[发明专利]一种可执行程序加壳保护方法

权利要求书

1.一种可执行程序加壳保护方法，其特征是：包括以下步骤，

步骤101：将打好补丁的外壳目标文件添加到可执行程序文件的尾部形成目标可执行程序文件；

步骤102：对所述目标可执行程序文件的文件头进行修改形成修改后的目标可执行程序文件；

所述修改包括在所述文件头加入一条段命令来描述所述打好补丁的外壳目标文件和密钥设备驱动程序模块，以及修改在所述文件头的命令项找到的线程状态命令和预设段命令；

步骤103：遍历所述修改后的目标可执行程序文件，找到执行代码段，用第一密钥对所述执行代码段进行第一次加密，并用加密结果替换所述修改后的目标可执行程序文件中的执行代码段，得到第一次加密后的目标可执行程序文件；

步骤104：将包含密钥设备驱动和加解密算法的密钥设备驱动程序模块添加到所述第一次加密后的目标可执行程序文件的执行代码段的尾部形成新的第一次加密后的目标可执行程序文件；

步骤105：构建外壳程序文件模型，并根据所述新的第一次加密后的目标可执行程序文件将所述外壳程序文件模型构建形成外壳程序；

步骤106：调用所述密钥设备驱动程序模块中的加密算法，利用第二密钥对所述外壳程序中的所述新的第一次加密后的目标可执行程序文件进行第二次加密，用第二次加密后的目标可执行程序文件替换所述外壳程序中的所述新的第一加密后的目标可执行程序文件，构成第二次加密后的外壳程序；

步骤107：修改所述第二次加密后的外壳程序的文件头的内容，获得修改后的外壳程序；

步骤108：完成加壳，保存所述修改后的外壳程序。

2.根据权利要求1所述的一种可执行程序加壳保护方法，其特征是：步骤101所述外壳目标文件打补丁的过程包括，将所述外壳目标文件载入内存，将密钥设备驱动程序模块的基本信息添加到所述外壳目标文件的数据段中，将第一随机数作为种子码添加到所述外壳目标文件的数据段中，将密钥设备参数添加到所述外壳目标文件的数据段中。

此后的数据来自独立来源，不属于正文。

(* ===== verification/Handshake.v ===== *)
(** * The blocked/resume handshake of a receive half

    The worker parks a stream whose byte channel is full; the consumer, having
    freed a slot, tells it to resume.  The worker's [drain_stream] publishes
    [blocked] and then checks the capacity again; the consumer's [poll_data] pops
    a chunk and then swaps [blocked].  Under an interleaving semantics no wakeup
    is lost; the last section shows what a store buffer changes. *)

From S2P Require Import Prelude Interfaces Wakeup Error Buffer Conn DriverTypes DriverStore DriverCore DriverRecv DriverLogic StoreLogic DriverRecvBytes Stream StreamLogic.

Section handshake.
Context `{Runtime} {B : Type}.
Abbreviation St := (Store B).
Context (r : H3RecvStream).

(** The flag and the channel of the half [r]. *)
Definition park_flag (s : St) : bool := default false (flags s !! fr_blocked r).
Definition has_slot (s : St) : Prop := result (bytes_try_reserve (fr_bytes r)) s = Reserved.
Definition flags_allocated (s : St) : Prop :=
  is_Some (flags s !! fr_blocked r) ∧ is_Some (flags s !! fr_resume r) ∧ fr_blocked r ≠ fr_resume r.

(** Anything that leaves the park flag alone and frees no slot: the worker's own
    sends, other streams, other handles. *)
Definition elsewhere (s s' : St) : Prop :=
  (flags_allocated s → flags_allocated s') ∧ park_flag s' = park_flag s ∧ (has_slot s' → has_slot s).

Lemma flag_store_allocated a b (s : St) : flags_allocated s → flags_allocated (exec (flag_store a b) s).
Proof.
  intros ([x Hx]&[y Hy]&Hne). unfold flags_allocated, flag_store. rewrite exec_modify. simpl.
  split_and!; [..|done]; apply lookup_lt_is_Some; rewrite length_insert; by eapply lookup_lt_Some.
Qed.
Lemma flag_store_park b (s : St) :
  flags_allocated s → park_flag (exec (flag_store (fr_blocked r) b) s) = b.
Proof.
  intros ([x Hx]&_). unfold park_flag, flag_store. rewrite exec_modify. simpl.
  by rewrite list_lookup_insert_eq by by eapply lookup_lt_Some.
Qed.

Lemma signal_resume_fields :
  respects (same (λ s : St, (byte_chans s, length (flags s)))) (signal_resume r).
Proof.
  assert (∀ a b, respects (same (λ s : St, (byte_chans s, length (flags s)))) (flag_store a b)) as Hf.
  { intros a b s. unfold same, flag_store. rewrite exec_modify. simpl. by rewrite length_insert. }
  worker_with ltac:(idtac; first [apply Hf | lazymatch goal with
    | |- respects _ (cmd_send _) => store | |- respects _ (flag_load _) => intros ?; reflexivity end]).
Qed.
Lemma signal_resume_allocated s : flags_allocated s → flags_allocated (exec (signal_resume r) s).
Proof.
  pose proof (signal_resume_fields s) as Hs. unfold same in Hs. injection Hs as _ Hl.
  intros ([x Hx]&[y Hy]&Hne). split_and!; [..|done]; apply lookup_lt_is_Some; rewrite Hl; by eapply lookup_lt_Some.
Qed.
Lemma has_slot_chans (s s' : St) : byte_chans s' = byte_chans s → has_slot s' → has_slot s.
Proof.
  intros Hb. unfold has_slot, bytes_try_reserve, at_loc, result. rewrite Hb. by case_match.
Qed.

#[refine] Definition recv_parking (cx : Waker) : Parking St := {|
  pk_ready := has_slot;
  pk_armed s := park_flag s = true;
  pk_arm s := exec (flag_store (fr_blocked r) true) s;
  pk_publish s s' := s' = exec (bytes_poll_recv (fr_bytes r) cx) s;
  pk_other := elsewhere;
  pk_local s s' := (∃ b, s' = exec (flag_store (fr_blocked r) b) s) ∨ elsewhere s s';
  pk_notify s := (park_flag s, exec (signal_resume r) s);
  pk_valid := flags_allocated;
|}.
Proof.
  - intros s. apply flag_store_allocated.
  - intros s s' -> Hs. assert (respects (same (@flags _ B)) (bytes_poll_recv (fr_bytes r) cx)) as Hm by store.
    unfold flags_allocated. by rewrite (Hm s).
  - by intros s s' [Ha _].
  - intros s s' [[b ->]|[Ha _]]; [apply flag_store_allocated | done].
  - intros s. apply signal_resume_allocated.
  - intros s. apply flag_store_park.
  - intros s s' -> Hs. assert (respects (same (@flags _ B)) (bytes_poll_recv (fr_bytes r) cx)) as Hm by store.
    unfold park_flag in *. by rewrite (Hm s).
  - intros s s' (_&Hp&_). congruence.
  - by intros s s' (_&_&?).
  - done.
  - intros s. apply has_slot_chans. pose proof (signal_resume_fields s) as Hs. by injection Hs.
Defined.


Lemma exec_flag_swap a b (s : St) : exec (flag_swap a b) s = s <| flags ::= <[a := b]> |>.
Proof. reflexivity. Qed.
Lemma result_flag_swap a b (s : St) : result (flag_swap a b) s = default false (flags s !! a).
Proof. reflexivity. Qed.

(** A signal that finds the park flag set brings a resume: it clears the
    flag, sets the coalescing bit, and appends one [RecvResume] for the stream
    unless the bit says that one is already on its way; a signal that finds the
    flag clear sends nothing. *)
Theorem signal_resume_exactly_one (s : St) :
  flags_allocated s →
  let s' := exec (signal_resume r) s in
  let pending := default false (flags s !! fr_resume r) in
  park_flag s' = false ∧
  (park_flag s = true → default false (flags s' !! fr_resume r) = true) ∧
  emits (if park_flag s && negb pending then [RecvResume (fr_id r)] else []) s s'.
Proof.
  intros ([x Hx]&[y Hy]&Hne) s' pending. unfold s', signal_resume, park_flag.
  rewrite exec_bind, exec_flag_swap, result_flag_swap. set (s1 := s <| flags ::= _ |>).
  assert (flags s1 !! fr_blocked r = Some false) as Hb1
    by (simpl; by rewrite list_lookup_insert_eq by by eapply lookup_lt_Some).
  assert (flags s1 !! fr_resume r = flags s !! fr_resume r) as Hr1 by (simpl; by rewrite list_lookup_insert_ne).
  assert (emits [] s s1) as He1 by by apply emits_same.
  assert (length (flags s1) = length (flags s)) as Hl1 by apply length_insert. clearbody s1.
  rewrite Hx. destruct x; simpl; [|by rewrite exec_skip, Hb1].
  rewrite exec_bind, exec_flag_swap, result_flag_swap, Hr1. fold pending.
  set (s2 := s1 <| flags ::= _ |>).
  assert (flags s2 !! fr_blocked r = Some false) as Hb2 by (simpl; rewrite list_lookup_insert_ne by done; exact Hb1).
  assert (flags s2 !! fr_resume r = Some true) as Hr2.
  { simpl. rewrite list_lookup_insert_eq; [done|]. rewrite Hl1. by eapply lookup_lt_Some. }
  assert (emits [] s s2) as He2 by (apply (emits_app [] [] s s1); [done | by apply emits_same]).
  clearbody s2. destruct pending; simpl.
  - rewrite exec_skip, Hb2, Hr2. done.
  - rewrite exec_bind, exec_skip.
    assert (respects (same (@flags _ B)) (cmd_send (RecvResume (fr_id r)))) as Hm by store.
    rewrite (Hm s2 : flags _ = _), Hb2, Hr2. split_and!; [done..|].
    exact (emits_app [] _ _ _ _ He2 (cmd_send_emits _ s2)).
Qed.
End handshake.

(** ** The accept queues

    The worker parks a peer stream whose accept queue is full.  The resume flag is
    the other way round: [false] means that the worker wants to hear.  Before it
    tries to promote, the worker clears the flag; the application, having taken a
    stream, sets it and sends a command if it was clear. *)

Section accept.
Context `{Runtime} {B : Type}.
Abbreviation St := (Store B).
Context (bidi : bool).

Definition accept_flag (s : St) : bool := if bidi then accept_bidi_resume s else accept_uni_resume s.
Definition accept_slot (s : St) : Prop :=
  if bidi then result accept_bidi_try_reserve s = Reserved else result accept_uni_try_reserve s = Reserved.
(** The worker's [store(false)] of [promote_parked]. *)
Definition accept_clear : ST St unit :=
  if bidi then modify (λ s, s <| accept_bidi_resume := false |>)
  else modify (λ s, s <| accept_uni_resume := false |>).
(** The application's receive, and its signal. *)
Definition accept_take (cx : Waker) : ST St unit :=
  if bidi then accept_bidi_poll cx;; skip else accept_uni_poll cx;; skip.
Definition accept_signal : ST St unit :=
  if bidi then signal_accept_bidi_resume else signal_accept_uni_resume.

(** These are the steps of the code: promotion clears, then tries; accepting
    takes, then signals. *)
Lemma promote_clears_first {C} `{!Buf B} `{!QuicConn C} :
  promote_parked (B := B) (C := C) bidi =
  (armed ← sget accept_flag;
   when armed (shared accept_clear;; budget_loop PROMOTE_BUDGET (promote_one bidi);; skip)).
Proof. unfold accept_flag, accept_clear. by destruct bidi. Qed.
Lemma accept_signals_after cx (s : St) :
  (∀ h, bidi = true → result (accept_bidi_poll cx) s = Ready (Some h) →
    exec (poll_accept_bidi cx) s = exec (bidi_from_handoff h) (exec accept_signal (exec (accept_take cx) s))) ∧
  (∀ h, bidi = false → result (accept_uni_poll cx) s = Ready (Some h) →
    exec (poll_accept_recv cx) s = exec (recv_from_handoff h) (exec accept_signal (exec (accept_take cx) s))).
Proof.
  unfold poll_accept_bidi, poll_accept_recv, accept_signal, accept_take.
  split; intros h -> Hr; rewrite !exec_bind, Hr, exec_skip, !exec_bind, exec_ret; done.
Qed.

Definition accept_elsewhere (s s' : St) : Prop :=
  accept_flag s' = accept_flag s ∧ (accept_slot s' → accept_slot s).

Lemma accept_signal_chans :
  respects (same (λ s : St, (accept_bidi_chan s, accept_uni_chan s))) accept_signal.
Proof. unfold accept_signal. destruct bidi; store. Qed.
Lemma accept_slot_chans (s s' : St) :
  accept_bidi_chan s' = accept_bidi_chan s → accept_uni_chan s' = accept_uni_chan s →
  accept_slot s' → accept_slot s.
Proof.
  intros Eb Eu. unfold accept_slot, accept_bidi_try_reserve, accept_uni_try_reserve, result. simpl.
  by rewrite Eb, Eu.
Qed.

#[refine] Definition accept_parking (cx : Waker) : Parking St := {|
  pk_ready := accept_slot;
  pk_armed s := accept_flag s = false;
  pk_arm s := exec accept_clear s;
  pk_publish s s' := s' = exec (accept_take cx) s;
  pk_other := accept_elsewhere;
  pk_local _ _ := True;
  pk_notify s := (negb (accept_flag s), exec accept_signal s);
  pk_valid _ := True;
|}.
Proof.
  all: try done.
  - intros s _. unfold accept_flag, accept_clear. by destruct bidi.
  - intros s s' ->. unfold accept_flag, accept_take. by destruct bidi.
  - intros s s' [Hf _]. congruence.
  - by intros s s' [_ ?].
  - intros s _ Ha. by rewrite Ha.
  - intros s. pose proof (accept_signal_chans s) as Hc. injection Hc as Eb Eu. by apply accept_slot_chans.
Defined.


(** A signal that finds the flag clear sets it and sends exactly the resume
    command of its class; one that finds it set sends nothing. *)
Lemma accept_signal_sends (s : St) :
  let s' := exec accept_signal s in
  accept_flag s' = true ∧
  emits (if accept_flag s then [] else [if bidi then AcceptBidiResume else AcceptUniResume]) s s'.
Proof.
  unfold accept_signal, accept_flag, signal_accept_bidi_resume, signal_accept_uni_resume.
  destruct bidi; rewrite !exec_bind, exec_gets, result_gets, exec_modify.
  - set (s1 := s <| accept_bidi_resume := true |>).
    assert (emits [] s s1) as He by by apply emits_same. destruct (accept_bidi_resume s); [done|].
    rewrite exec_bind, exec_skip. split; [|exact (emits_app [] _ _ _ _ He (cmd_send_emits _ s1))].
    assert (respects (same (@accept_bidi_resume _ B)) (cmd_send AcceptBidiResume)) as Hm by store. apply (Hm s1).
  - set (s1 := s <| accept_uni_resume := true |>).
    assert (emits [] s s1) as He by by apply emits_same. destruct (accept_uni_resume s); [done|].
    rewrite exec_bind, exec_skip. split; [|exact (emits_app [] _ _ _ _ He (cmd_send_emits _ s1))].
    assert (respects (same (@accept_uni_resume _ B)) (cmd_send AcceptUniResume)) as Hm by store. apply (Hm s1).
Qed.
End accept.

(** ** The same handshake behind a store buffer

    The worker's [blocked.store(true, Release)] followed by the channel's
    capacity load are accesses to two locations, and release/acquire ordering
    does not keep a later load behind an earlier store: the store may still be
    in the worker core's buffer when the load is served.  The machine below has
    that buffer; the consumer's operations are read-modify-writes, which act on
    memory directly. *)

Module Buffered.

Record Mem := mkMem {
  slots : nat;                    (* free slots of the byte channel *)
  blocked : bool;
  buffered : option bool;         (* the worker's store to [blocked], not yet visible *)
  parked : bool;
  resumed : bool;                 (* the consumer sent [RecvResume] *)
}.

Inductive Access := WorkerStore | WorkerRecheck | Drain | ConsumerPop | ConsumerSwap.

Definition access (a : Access) (m : Mem) : Mem :=
  match a with
  | WorkerStore => mkMem (slots m) (blocked m) (Some true) (parked m) (resumed m)
  | WorkerRecheck => mkMem (slots m) (blocked m) (buffered m) (slots m =? 0)%nat (resumed m)
  | Drain => mkMem (slots m) (default (blocked m) (buffered m)) None (parked m) (resumed m)
  | ConsumerPop => mkMem (S (slots m)) (blocked m) (buffered m) (parked m) (resumed m)
  | ConsumerSwap => mkMem (slots m) false (buffered m) (parked m) (resumed m || blocked m)
  end.

Definition run (l : list Access) (m : Mem) : Mem := foldl (flip access) m l.

(** The channel is full and nobody has published anything. *)
Definition full : Mem := mkMem 0 false None false false.

(** Program order, per thread, with the drain anywhere after the store. *)
Definition lost_order : list Access := [WorkerStore; WorkerRecheck; ConsumerPop; ConsumerSwap; Drain].

(** The worker sleeps, a slot is free, and no resume was sent. *)
Definition lost (m : Mem) : bool := parked m && negb (slots m =? 0)%nat && negb (resumed m).

Theorem store_buffer_loses_wakeup : lost (run lost_order full) = true.
Proof. reflexivity. Qed.

(** With the store made visible before the re-check, as a sequentially consistent
    store or a fence would, no order of the four accesses loses it. *)
Definition fenced_orders : list (list Access) :=
  let w := [WorkerStore; Drain; WorkerRecheck] in let c := [ConsumerPop; ConsumerSwap] in
  (fix shuffles (l1 : list Access) := fix inner (l2 : list Access) : list (list Access) :=
     match l1, l2 with
     | [], _ => [l2]
     | _, [] => [l1]
     | a :: l1', b :: l2' => (cons a <$> shuffles l1' l2) ++ (cons b <$> inner l2')
     end) w c.
Theorem fence_keeps_wakeup : forallb (λ l, negb (lost (run l full))) fenced_orders = true.
Proof. reflexivity. Qed.
End Buffered.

3.根据权利要求2所述的一种可执行程序加壳保护方法，其特征是：所述密钥设备驱动程序模块的基本信息包含驱动程序地址、驱动程序大小，所述密钥设备参数包含密钥设备的硬件ID、用户密码和密钥设备的轮询间隔。

4.根据权利要求1所述的一种可执行程序加壳保护方法，其特征是：步骤102所述修改在所述文件头的命令项找到的线程状态命令和预设段命令具体为，从所述线程状态命令获取程序原始入口点，并将所述程序原始入口点写入所述预设段命令；将所述预设段命令的入口点写入所述线程状态命令。

5.根据权利要求1所述的一种可执行程序加壳保护方法，其特征是：步骤103所述第一密钥是通过以下方式获取的：计算机向密钥设备发送第一随机数，所述密钥设备返回第一密钥。

6.根据权利要求1所述的一种可执行程序加壳保护方法，其特征是：步骤105所述外壳程序文件模型的文件头的设置如下：写入段命令和线程状态命令，标志位设置为不需要附加动态连接器，写入的所述段命令的长度设置为第一长度，所述第一长度等于所述新的第一次加密后的目标可执行程序文件的长度。

7.根据权利要求1所述的一种可执行程序加壳保护方法，其特征是：步骤105所述构建形成外壳程序的过程为：从所述外壳程序文件模型中提取出代码段进行处理，然后将所述新的第一次加密后的目标可执行程序文件添加到处理后的所述代码段的尾部一起构成所述外壳程序的代码段；所述处理包括，将第二随机数作为第二密钥添加到代码段的数据中，将待加密文件即所述新的第一次加密后的目标可执行程序文件的文件偏移和文件长度添加到代码段的数据中，将代码段中的数据与代码之间的空隙用随机数进行填充。

8.根据权利要求7所述的一种可执行程序加壳保护方法，其特征是：所述步骤107具体为，遍历所述第二次加密后的外壳程序的文件头，找到段命令，获取所述第二次加密后的目标可执行程序文件的长度并记为第二长度，将所述外壳程序中的段命令的长度设置为第二长度。

9.根据权利要求1所述的一种可执行程序加壳保护方法，其特征是：所述第一次加密和所述第二次加密采用同一对称算法加密，或者采用不同的对称算法加密。

10.根据权利要求1所述的一种可执行程序加壳保护方法，其特征是：所述可执行程序文件是i386或x64格式文件。